▶ PROBLEM DETAILS: Print, exactly as written, every line from the first line of the records below through the line containing "(** ** Values, exceptions", and nothing further.

▶ SUPPLIED ENTRIES:

+++

Fixpoint lex (l1 l2 : list A) : comparison :=
  match l1, l2 with
  | [], [] => Eq
  | [], _ :: _ => Lt
  | _ :: _, [] => Gt
  | x :: l1', y :: l2' =>
      match cmp x y with
      | Eq => lex l1' l2'
      | c => c
      end
  end.
End Lex.

(** ** [pathlib] paths, POSIX flavour *)

Module pathlib.

(** A path is its [parts]; an absolute path has the root (["/"], or ["//"]
    for exactly two leading slashes) as its first part. *)
Definition Path : Type := list string.

Definition has_root (p : Path) : bool :=
  match p with
  | r :: _ => String.eqb r "/" || String.eqb r "//"
  | [] => false
  end.

(** [_PosixFlavour.splitroot] *)
Definition splitroot (part : string) : string * string :=
  if str.startswith part "/" then
    let stripped := str.lstrip part "/" in
    if str.len part - str.len stripped =? 2 then ("//", stripped)
    else ("/", stripped)
  else (EmptyString, part).

(** [Path(s)]: [parse_parts] on one string *)
Definition of_str (s : string) : Path :=
  let '(root, rel) := splitroot s in
  let comps :=
    List.filter (fun x => negb (String.eqb x "") && negb (String.eqb x "."))
      (str.split rel "/") in
  if String.eqb root "" then comps else root :: comps.

(** [_make_child_relpath] *)
Definition child (p : Path) (name : string) : Path := p ++ [name].

(** [.name] *)
Definition name (p : Path) : string :=
  if (length p =? (if has_root p then 1 else 0))%nat then EmptyString
  else List.last p EmptyString.

(** [.parent] *)
Definition parent (p : Path) : Path :=
  if (length p =? 1)%nat && has_root p then p else List.removelast p.

(** [.stem] *)
Definition stem (p : Path) : string :=
  let name := name p in
  let i := str.rfind name "." in
  if (0 <? i) && (i <? str.len name - 1) then str.slice_to name i
  else name.

(** [__lt__]: the parts compared as Python lists of [str] *)
Definition compare (p q : Path) : comparison := lex String.compare p q.
Definition lt (p q : Path) : bool :=
  match compare p q with Lt => true | _ => false end.
Definition le (p q : Path) : Prop := lt q p = false.

#[global] Instance le_dec p q : Decision (le p q).
Proof. unfold le. apply _. Defined.

(** [sorted(paths)] *)
Definition sorted (ps : list Path) : list Path := merge_sort le ps.

End pathlib.


Import pathlib.

(** ** Values, exceptions and the conversions the script delegates to builtins *)

(** The values an [argparse] namespace attribute of this script can hold. *)
Inductive pyval : Type :=
| PyNone
| PyStr (s : string)
| PyPath (p : Path)
| PyFloat (x : Q)
| PyEmptyList.

Inductive oserror : Type :=
| FileNotFoundError
| FileExistsError
| NotADirectoryError
| IsADirectoryError.

Inductive Exn : Type :=
| SystemExit (code : Z)
| ValueError (msg : string)
| TypeError (msg : string)
| AttributeError (msg : string)
| OSError (e : oserror)
| ExternalError (name : string).

(** Computations that may raise: [inl e] is the exception [e] propagating. *)
#[global] Instance result_ret {E : Type} : MRet (sum E) := fun _ a => inr a.
#[global] Instance result_bind {E : Type} : MBind (sum E) := fun _ _ f m =>
  match m with inl e => inl e | inr a => f a end.
#[global] Instance result_fmap {E : Type} : FMap (sum E) := fun _ _ f m =>
  match m with inl e => inl e | inr a => inr (f a) end.

(** What the script leaves to the interpreter: [float(s)] ([None] stands for
    its [ValueError]) and argparse's regular expression
    ['^-\d+$|^-\d*\.\d+$'] for tokens that look like negative numbers. *)
Record Builtins : Type := {
  py_float : string -> option Q;
  negative_number_like : string -> bool
}.

(** ** [argparse]: option recognition and the parsing loop of [parse_args] *)

Module argparse.

Inductive argtype : Type := type_str | type_Path | type_float.

(** Actions: [store] with [nargs=None] (exactly one argument), or the
    help action the parser adds itself ([nargs=0]). *)
Inductive kind : Type :=
| store (type : argtype) (required : bool) (default : pyval)
| help.

Record Action : Type := {
  option_strings : list string;
  dest : string;
  action_kind : kind
}.

Abbreviation Namespace := (gmap string pyval).

Definition takes_argument (a : Action) : bool :=
  match action_kind a with store _ _ _ => true | help => false end.

Definition is_required (a : Action) : bool :=
  match action_kind a with store _ r _ => r | help => false end.

(** The error exit of [parser.error] and the exit of the help action. *)
Definition error : Exn := SystemExit 2.
Definition help_exit : Exn := SystemExit 0.

Section Parser.
Variable B : Builtins.
Variable actions : list Action.

(** [_option_string_actions], in insertion order *)
Definition option_string_actions : list (string * Action) :=
  List.flat_map (fun a => List.map (fun o => (o, a)) (option_strings a)) actions.

Definition lookup_option (o : string) : option Action :=
  snd <$> List.find (fun oa => String.eqb (fst oa) o) option_string_actions.

(** What [_parse_optional] returns: [None] (a positional), a tuple
    [(action, option_string, explicit_arg)], or the error exit for an
    ambiguous abbreviation. *)
Inductive optional : Type :=
| Positional
| OptionTuple (a : option Action) (option_string : string) (explicit_arg : option string)
| Ambiguous.

(** [_get_option_tuples], for a string of at least two characters that
    starts with ['-'] *)
Definition get_option_tuples (option_string : string)
  : list (Action * string * option string) :=
  if str.startswith option_string "--" then
    let '(option_prefix, explicit_arg) :=
      match str.split_1 option_string "=" with
      | Some (p, e) => (p, Some e)
      | None => (option_string, None)
      end in
    List.flat_map (fun '(o, a) =>
      if str.startswith o option_prefix then [(a, o, explicit_arg)] else [])
      option_string_actions
  else
    let option_prefix := option_string in
    let short_option_prefix := str.slice_to option_string 2 in
    let short_explicit_arg := str.slice_from option_string 2 in
    List.flat_map (fun '(o, a) =>
      if String.eqb o short_option_prefix then [(a, o, Some short_explicit_arg)]
      else if str.startswith o option_prefix then [(a, o, None)]
      else [])
      option_string_actions.

Definition parse_optional (arg_string : string) : optional :=
  if String.eqb arg_string "" then Positional
  else if negb (str.startswith arg_string "-") then Positional
  else match lookup_option arg_string with
  | Some a => OptionTuple (Some a) arg_string None
  | None =>
  if str.len arg_string =? 1 then Positional
  else
    let by_equals :=
      match str.split_1 arg_string "=" with
      | Some (option_string, explicit_arg) =>
          match lookup_option option_string with
          | Some a => Some (OptionTuple (Some a) option_string (Some explicit_arg))
          | None => None
          end
      | None => None
      end in
    match by_equals with
    | Some r => r
    | None =>
    match get_option_tuples arg_string with
    | _ :: _ :: _ => Ambiguous
    | [(a, o, e)] => OptionTuple (Some a) o e
    | [] =>
        (* no option string of this parser looks like a negative number *)
        if negative_number_like B arg_string then Positional
        else if str.contains arg_string " " then Positional
        else OptionTuple None arg_string None
    end
    end
  end.

(** One entry of [arg_strings_pattern] together with its string:
    ['A'], ['-'] (the first ["--"]) or ['O']. *)
Inductive token : Type :=
| tok_A (s : string)
| tok_dashdash
| tok_O (s : string) (a : option Action) (option_string : string)
    (explicit_arg : option string).

Fixpoint classify (arg_strings : list string) : Exn + list token :=
  match arg_strings with
  | [] => inr []
  | s :: rest =>
      if String.eqb s "--" then inr (tok_dashdash :: List.map tok_A rest)
      else match parse_optional s with
           | Ambiguous => inl error
           | Positional => (fun ts => tok_A s :: ts) <$> classify rest
           | OptionTuple a o e => (fun ts => tok_O s a o e :: ts) <$> classify rest
           end
  end.

(** [_get_value]: the [type=] conversion; [None] is its [ArgumentError]. *)
Definition get_value (ty : argtype) (arg_string : string) : option pyval :=
  match ty with
  | type_str => Some (PyStr arg_string)
  | type_Path => Some (PyPath (of_str arg_string))
  | type_float => PyFloat <$> py_float B arg_string
  end.

(** [_get_values] for one argument string: a ["--"] is removed first,
    and the empty list that remains is stored as it is. *)
Definition get_values (ty : argtype) (arg_string : string) : option pyval :=
  if String.eqb arg_string "--" then Some PyEmptyList
  else get_value ty arg_string.

(** [take_action] for a store action with its single argument *)
Definition take_store (a : Action) (ty : argtype) (arg_string : string)
    (ns : Namespace) : Exn + Namespace :=
  match get_values ty arg_string with
  | Some v => inr (<[dest a := v]> ns)
  | None => inl error
  end.

(** The loop of [consume_optional] that splits ["-xyz"] after an action
    without arguments: [rest] is the explicit argument left, [next] tells
    whether the following command-line string is an ['A'].  The result
    is whether the loop ends without an [ArgumentError]. *)
Fixpoint split_flags (rest : string) (next : bool) : bool :=
  match rest with
  | EmptyString => true
  | String c rest' =>
      match lookup_option (String "-" (String c EmptyString)) with
      | None => false
      | Some a =>
          if takes_argument a then
            match rest' with EmptyString => next | _ => true end
          else split_flags rest' next
      end
  end.

(** The alternation of [_parse_known_args] for a parser without
    positionals: strings that are not consumed by an option are extras. *)
Fixpoint consume (ts : list token) (ns : Namespace) (seen : list string)
    (extras : list string) : Exn + (Namespace * list string * list string) :=
  match ts with
  | [] => inr (ns, seen, extras)
  | tok_A s :: ts' => consume ts' ns seen (extras ++ [s])
  | tok_dashdash :: ts' => consume ts' ns seen (extras ++ ["--"])
  | tok_O s None _ _ :: ts' => consume ts' ns seen (extras ++ [s])
  | tok_O _ (Some a) option_string explicit_arg :: ts' =>
      match action_kind a, explicit_arg with
      | store ty _ _, Some e =>
          ns' ← take_store a ty e ns;
          consume ts' ns' (dest a :: seen) extras
      | store ty _ _, None =>
          match ts' with
          | tok_A v :: ts'' =>
              ns' ← take_store a ty v ns;
              consume ts'' ns' (dest a :: seen) extras
          | _ => inl error
          end
      | help, Some e =>
          if negb (str.startswith option_string "--")
             && negb (String.eqb e "")
             && split_flags e (match ts' with tok_A _ :: _ => true | _ => false end)
          then inl help_exit
          else inl error
      | help, None => inl help_exit
      end
  end.

Definition defaults : Namespace :=
  List.fold_left (fun ns a =>
    match action_kind a with
    | store _ _ d => if decide (is_Some (ns !! dest a)) then ns else <[dest a := d]> ns
    | help => ns
    end) actions ∅.

Definition parse_args (arg_strings : list string) : Exn + Namespace :=
  ts ← classify arg_strings;
  '(ns, seen, extras) ← consume ts defaults [] [];
  if List.existsb (fun a => is_required a
                    && negb (List.existsb (String.eqb (dest a)) seen)) actions
  then inl error
  else match extras with
       | [] => inr ns
       | _ :: _ => inl error
       end.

+++

▶ SOLUTION BELOW:
Fixpoint lex (l1 l2 : list A) : comparison :=
  match l1, l2 with
  | [], [] => Eq
  | [], _ :: _ => Lt
  | _ :: _, [] => Gt
  | x :: l1', y :: l2' =>
      match cmp x y with
      | Eq => lex l1' l2'
      | c => c
      end
  end.
End Lex.

(** ** [pathlib] paths, POSIX flavour *)

Module pathlib.

(** A path is its [parts]; an absolute path has the root (["/"], or ["//"]
    for exactly two leading slashes) as its first part. *)
Definition Path : Type := list string.

Definition has_root (p : Path) : bool :=
  match p with
  | r :: _ => String.eqb r "/" || String.eqb r "//"
  | [] => false
  end.

(** [_PosixFlavour.splitroot] *)
Definition splitroot (part : string) : string * string :=
  if str.startswith part "/" then
    let stripped := str.lstrip part "/" in
    if str.len part - str.len stripped =? 2 then ("//", stripped)
    else ("/", stripped)
  else (EmptyString, part).

(** [Path(s)]: [parse_parts] on one string *)
Definition of_str (s : string) : Path :=
  let '(root, rel) := splitroot s in
  let comps :=
    List.filter (fun x => negb (String.eqb x "") && negb (String.eqb x "."))
      (str.split rel "/") in
  if String.eqb root "" then comps else root :: comps.

(** [_make_child_relpath] *)
Definition child (p : Path) (name : string) : Path := p ++ [name].

(** [.name] *)
Definition name (p : Path) : string :=
  if (length p =? (if has_root p then 1 else 0))%nat then EmptyString
  else List.last p EmptyString.

(** [.parent] *)
Definition parent (p : Path) : Path :=
  if (length p =? 1)%nat && has_root p then p else List.removelast p.

(** [.stem] *)
Definition stem (p : Path) : string :=
  let name := name p in
  let i := str.rfind name "." in
  if (0 <? i) && (i <? str.len name - 1) then str.slice_to name i
  else name.

(** [__lt__]: the parts compared as Python lists of [str] *)
Definition compare (p q : Path) : comparison := lex String.compare p q.
Definition lt (p q : Path) : bool :=
  match compare p q with Lt => true | _ => false end.
Definition le (p q : Path) : Prop := lt q p = false.

#[global] Instance le_dec p q : Decision (le p q).
Proof. unfold le. apply _. Defined.

(** [sorted(paths)] *)
Definition sorted (ps : list Path) : list Path := merge_sort le ps.

End pathlib.


Import pathlib.

(** ** Values, exceptions and the conversions the script delegates to builtins *)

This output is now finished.